─── Source material

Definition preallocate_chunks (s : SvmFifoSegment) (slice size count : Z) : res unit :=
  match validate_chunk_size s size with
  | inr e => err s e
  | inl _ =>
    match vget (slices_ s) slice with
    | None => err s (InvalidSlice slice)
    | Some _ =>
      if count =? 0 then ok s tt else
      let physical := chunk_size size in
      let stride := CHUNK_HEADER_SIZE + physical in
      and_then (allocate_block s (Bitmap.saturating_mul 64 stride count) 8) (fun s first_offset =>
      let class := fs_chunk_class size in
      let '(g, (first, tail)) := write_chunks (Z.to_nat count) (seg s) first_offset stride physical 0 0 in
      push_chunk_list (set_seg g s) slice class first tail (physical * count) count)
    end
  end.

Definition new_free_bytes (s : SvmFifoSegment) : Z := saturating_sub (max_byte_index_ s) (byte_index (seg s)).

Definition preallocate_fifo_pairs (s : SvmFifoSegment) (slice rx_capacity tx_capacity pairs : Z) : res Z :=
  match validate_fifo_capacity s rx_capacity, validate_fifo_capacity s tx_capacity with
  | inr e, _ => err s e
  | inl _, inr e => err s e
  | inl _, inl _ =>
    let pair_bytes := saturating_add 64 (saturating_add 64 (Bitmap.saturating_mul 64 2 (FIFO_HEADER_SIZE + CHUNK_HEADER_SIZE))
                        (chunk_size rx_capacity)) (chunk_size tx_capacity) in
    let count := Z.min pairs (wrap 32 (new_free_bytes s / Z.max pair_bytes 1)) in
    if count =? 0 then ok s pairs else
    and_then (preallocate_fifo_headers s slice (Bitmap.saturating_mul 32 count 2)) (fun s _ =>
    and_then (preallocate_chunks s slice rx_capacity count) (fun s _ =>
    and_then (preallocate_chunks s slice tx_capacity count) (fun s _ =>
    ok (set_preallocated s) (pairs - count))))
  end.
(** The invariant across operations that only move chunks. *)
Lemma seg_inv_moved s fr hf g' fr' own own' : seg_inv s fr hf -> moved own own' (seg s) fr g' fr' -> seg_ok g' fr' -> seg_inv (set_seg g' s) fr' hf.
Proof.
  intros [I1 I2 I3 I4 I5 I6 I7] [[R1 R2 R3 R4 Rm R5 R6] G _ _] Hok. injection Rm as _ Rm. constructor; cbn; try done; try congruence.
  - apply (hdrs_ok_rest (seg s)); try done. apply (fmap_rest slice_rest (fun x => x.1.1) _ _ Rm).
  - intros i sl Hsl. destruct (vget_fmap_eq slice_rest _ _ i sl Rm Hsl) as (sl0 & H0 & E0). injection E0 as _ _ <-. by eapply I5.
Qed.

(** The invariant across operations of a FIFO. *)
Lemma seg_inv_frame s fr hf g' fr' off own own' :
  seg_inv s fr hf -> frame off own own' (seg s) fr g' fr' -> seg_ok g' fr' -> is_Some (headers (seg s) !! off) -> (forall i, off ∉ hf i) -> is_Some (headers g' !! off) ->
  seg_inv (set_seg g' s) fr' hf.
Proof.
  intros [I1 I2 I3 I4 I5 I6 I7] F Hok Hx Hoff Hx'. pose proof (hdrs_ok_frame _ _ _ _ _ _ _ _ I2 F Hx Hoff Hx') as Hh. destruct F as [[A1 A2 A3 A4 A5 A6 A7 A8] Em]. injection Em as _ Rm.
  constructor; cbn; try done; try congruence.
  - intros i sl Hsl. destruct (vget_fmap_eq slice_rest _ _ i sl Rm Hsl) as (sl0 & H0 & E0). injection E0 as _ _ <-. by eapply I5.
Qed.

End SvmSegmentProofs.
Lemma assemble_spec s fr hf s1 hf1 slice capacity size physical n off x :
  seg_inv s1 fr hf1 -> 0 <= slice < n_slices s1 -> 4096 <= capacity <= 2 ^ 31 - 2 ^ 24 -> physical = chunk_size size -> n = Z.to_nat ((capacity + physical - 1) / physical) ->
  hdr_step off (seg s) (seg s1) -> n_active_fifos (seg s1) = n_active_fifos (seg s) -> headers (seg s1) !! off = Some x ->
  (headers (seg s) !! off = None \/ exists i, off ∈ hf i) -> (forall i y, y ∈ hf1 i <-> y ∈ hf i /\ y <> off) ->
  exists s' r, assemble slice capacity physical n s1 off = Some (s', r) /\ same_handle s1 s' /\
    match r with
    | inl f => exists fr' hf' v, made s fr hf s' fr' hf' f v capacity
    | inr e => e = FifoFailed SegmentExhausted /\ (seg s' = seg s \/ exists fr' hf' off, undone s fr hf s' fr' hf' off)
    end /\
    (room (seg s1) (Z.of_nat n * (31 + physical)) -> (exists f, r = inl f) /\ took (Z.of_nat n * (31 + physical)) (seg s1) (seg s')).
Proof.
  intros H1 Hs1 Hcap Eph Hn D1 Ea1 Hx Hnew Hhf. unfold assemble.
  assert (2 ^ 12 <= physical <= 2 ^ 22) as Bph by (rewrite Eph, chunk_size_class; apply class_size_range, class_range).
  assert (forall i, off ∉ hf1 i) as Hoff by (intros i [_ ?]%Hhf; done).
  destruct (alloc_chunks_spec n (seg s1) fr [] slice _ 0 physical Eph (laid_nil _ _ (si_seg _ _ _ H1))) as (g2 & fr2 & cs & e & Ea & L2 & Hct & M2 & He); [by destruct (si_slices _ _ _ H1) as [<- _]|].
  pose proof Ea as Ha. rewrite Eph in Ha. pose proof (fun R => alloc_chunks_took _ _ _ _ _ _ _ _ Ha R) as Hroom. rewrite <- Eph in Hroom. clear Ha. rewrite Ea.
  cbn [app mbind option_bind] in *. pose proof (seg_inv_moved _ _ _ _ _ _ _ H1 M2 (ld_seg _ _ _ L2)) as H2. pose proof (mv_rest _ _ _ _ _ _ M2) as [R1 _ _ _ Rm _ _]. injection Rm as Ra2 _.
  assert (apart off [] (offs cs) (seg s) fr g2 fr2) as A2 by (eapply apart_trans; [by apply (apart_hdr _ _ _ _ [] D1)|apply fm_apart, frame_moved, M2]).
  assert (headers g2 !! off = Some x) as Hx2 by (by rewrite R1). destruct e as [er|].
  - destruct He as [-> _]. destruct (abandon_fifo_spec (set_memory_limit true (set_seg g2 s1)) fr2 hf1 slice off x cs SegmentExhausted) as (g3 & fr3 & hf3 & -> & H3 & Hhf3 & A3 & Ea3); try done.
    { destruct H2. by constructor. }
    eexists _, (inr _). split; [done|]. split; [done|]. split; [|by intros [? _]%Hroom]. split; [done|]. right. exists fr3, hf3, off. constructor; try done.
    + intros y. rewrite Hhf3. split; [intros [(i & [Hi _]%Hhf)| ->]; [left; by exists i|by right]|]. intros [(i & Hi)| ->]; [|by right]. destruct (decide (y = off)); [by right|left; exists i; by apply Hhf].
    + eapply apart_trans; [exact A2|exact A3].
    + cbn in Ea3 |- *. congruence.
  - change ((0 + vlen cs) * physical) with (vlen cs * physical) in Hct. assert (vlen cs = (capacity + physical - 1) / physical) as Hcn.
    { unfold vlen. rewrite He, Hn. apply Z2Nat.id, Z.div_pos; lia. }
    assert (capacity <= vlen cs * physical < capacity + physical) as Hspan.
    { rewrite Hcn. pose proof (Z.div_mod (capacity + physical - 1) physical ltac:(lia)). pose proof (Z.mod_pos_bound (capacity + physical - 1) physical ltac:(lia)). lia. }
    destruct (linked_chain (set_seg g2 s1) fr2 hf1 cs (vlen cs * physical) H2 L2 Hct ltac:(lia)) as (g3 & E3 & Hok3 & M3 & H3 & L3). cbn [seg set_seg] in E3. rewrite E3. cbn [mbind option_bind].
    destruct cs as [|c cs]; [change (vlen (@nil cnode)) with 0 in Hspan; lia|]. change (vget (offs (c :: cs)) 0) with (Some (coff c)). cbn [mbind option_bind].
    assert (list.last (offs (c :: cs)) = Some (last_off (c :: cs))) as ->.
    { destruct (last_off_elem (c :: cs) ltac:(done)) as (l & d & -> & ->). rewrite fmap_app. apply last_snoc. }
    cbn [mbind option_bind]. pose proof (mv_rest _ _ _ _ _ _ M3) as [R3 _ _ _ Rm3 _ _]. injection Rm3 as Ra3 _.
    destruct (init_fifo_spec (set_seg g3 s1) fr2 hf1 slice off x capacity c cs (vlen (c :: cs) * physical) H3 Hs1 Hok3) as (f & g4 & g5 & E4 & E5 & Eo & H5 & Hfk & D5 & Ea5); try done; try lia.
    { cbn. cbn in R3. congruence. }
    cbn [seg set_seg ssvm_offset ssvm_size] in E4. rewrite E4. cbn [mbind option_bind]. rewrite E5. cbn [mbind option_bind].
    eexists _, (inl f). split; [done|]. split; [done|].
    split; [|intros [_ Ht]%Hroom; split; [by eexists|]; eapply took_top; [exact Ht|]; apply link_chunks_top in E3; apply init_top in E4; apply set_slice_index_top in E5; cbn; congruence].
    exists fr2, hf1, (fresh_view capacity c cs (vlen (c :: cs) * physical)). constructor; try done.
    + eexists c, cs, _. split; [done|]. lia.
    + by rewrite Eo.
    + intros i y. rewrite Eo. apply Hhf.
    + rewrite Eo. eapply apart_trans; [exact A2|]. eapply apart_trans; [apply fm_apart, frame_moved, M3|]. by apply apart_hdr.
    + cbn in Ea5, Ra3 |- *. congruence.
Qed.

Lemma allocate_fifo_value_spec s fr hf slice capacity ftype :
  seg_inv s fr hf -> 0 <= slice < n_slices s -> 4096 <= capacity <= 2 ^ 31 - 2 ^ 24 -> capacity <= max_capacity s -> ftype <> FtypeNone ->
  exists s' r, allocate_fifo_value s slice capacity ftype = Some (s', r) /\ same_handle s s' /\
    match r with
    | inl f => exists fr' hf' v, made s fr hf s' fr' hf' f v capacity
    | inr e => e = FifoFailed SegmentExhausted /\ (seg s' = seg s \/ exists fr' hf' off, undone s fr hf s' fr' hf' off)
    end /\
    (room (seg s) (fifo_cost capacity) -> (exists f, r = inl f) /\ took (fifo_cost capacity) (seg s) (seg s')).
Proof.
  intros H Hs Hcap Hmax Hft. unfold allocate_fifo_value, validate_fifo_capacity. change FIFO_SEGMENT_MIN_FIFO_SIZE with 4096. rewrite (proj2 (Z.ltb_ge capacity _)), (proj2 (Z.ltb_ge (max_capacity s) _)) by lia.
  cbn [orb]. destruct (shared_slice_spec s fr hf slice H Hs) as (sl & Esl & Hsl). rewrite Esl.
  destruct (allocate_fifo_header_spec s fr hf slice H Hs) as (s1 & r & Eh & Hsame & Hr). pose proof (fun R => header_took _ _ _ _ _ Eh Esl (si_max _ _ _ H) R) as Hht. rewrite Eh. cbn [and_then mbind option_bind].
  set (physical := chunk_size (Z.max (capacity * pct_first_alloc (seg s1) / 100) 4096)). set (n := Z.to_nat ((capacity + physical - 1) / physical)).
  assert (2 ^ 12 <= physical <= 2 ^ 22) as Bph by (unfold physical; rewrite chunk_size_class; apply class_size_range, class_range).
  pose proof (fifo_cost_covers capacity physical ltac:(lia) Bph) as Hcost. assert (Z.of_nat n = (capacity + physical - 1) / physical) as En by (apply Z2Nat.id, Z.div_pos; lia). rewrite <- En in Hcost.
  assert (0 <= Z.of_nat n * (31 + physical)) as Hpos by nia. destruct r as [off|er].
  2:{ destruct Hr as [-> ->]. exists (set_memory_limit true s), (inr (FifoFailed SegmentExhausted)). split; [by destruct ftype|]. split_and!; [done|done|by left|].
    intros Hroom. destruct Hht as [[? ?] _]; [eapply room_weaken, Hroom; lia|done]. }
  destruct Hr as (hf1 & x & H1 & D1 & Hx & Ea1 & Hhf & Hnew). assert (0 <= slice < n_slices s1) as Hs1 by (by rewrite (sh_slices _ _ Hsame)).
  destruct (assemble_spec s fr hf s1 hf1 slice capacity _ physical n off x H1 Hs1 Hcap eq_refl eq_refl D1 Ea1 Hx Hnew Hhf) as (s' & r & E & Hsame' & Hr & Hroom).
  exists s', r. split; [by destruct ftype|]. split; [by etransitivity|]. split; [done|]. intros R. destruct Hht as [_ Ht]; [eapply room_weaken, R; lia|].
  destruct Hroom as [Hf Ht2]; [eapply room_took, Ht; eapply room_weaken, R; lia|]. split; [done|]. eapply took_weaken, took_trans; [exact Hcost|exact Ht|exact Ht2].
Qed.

──────

All that should appear in the response is the run of lines from the first line of the entries through the line containing "Definition preallocate_fifo_pairs (s", copied exactly.

Definition preallocate_chunks (s : SvmFifoSegment) (slice size count : Z) : res unit :=
  match validate_chunk_size s size with
  | inr e => err s e
  | inl _ =>
    match vget (slices_ s) slice with
    | None => err s (InvalidSlice slice)
    | Some _ =>
      if count =? 0 then ok s tt else
      let physical := chunk_size size in
      let stride := CHUNK_HEADER_SIZE + physical in
      and_then (allocate_block s (Bitmap.saturating_mul 64 stride count) 8) (fun s first_offset =>
      let class := fs_chunk_class size in
      let '(g, (first, tail)) := write_chunks (Z.to_nat count) (seg s) first_offset stride physical 0 0 in
      push_chunk_list (set_seg g s) slice class first tail (physical * count) count)
    end
  end.

Definition new_free_bytes (s : SvmFifoSegment) : Z := saturating_sub (max_byte_index_ s) (byte_index (seg s)).

Definition preallocate_fifo_pairs (s : SvmFifoSegment) (slice rx_capacity tx_capacity pairs : Z) : res Z :=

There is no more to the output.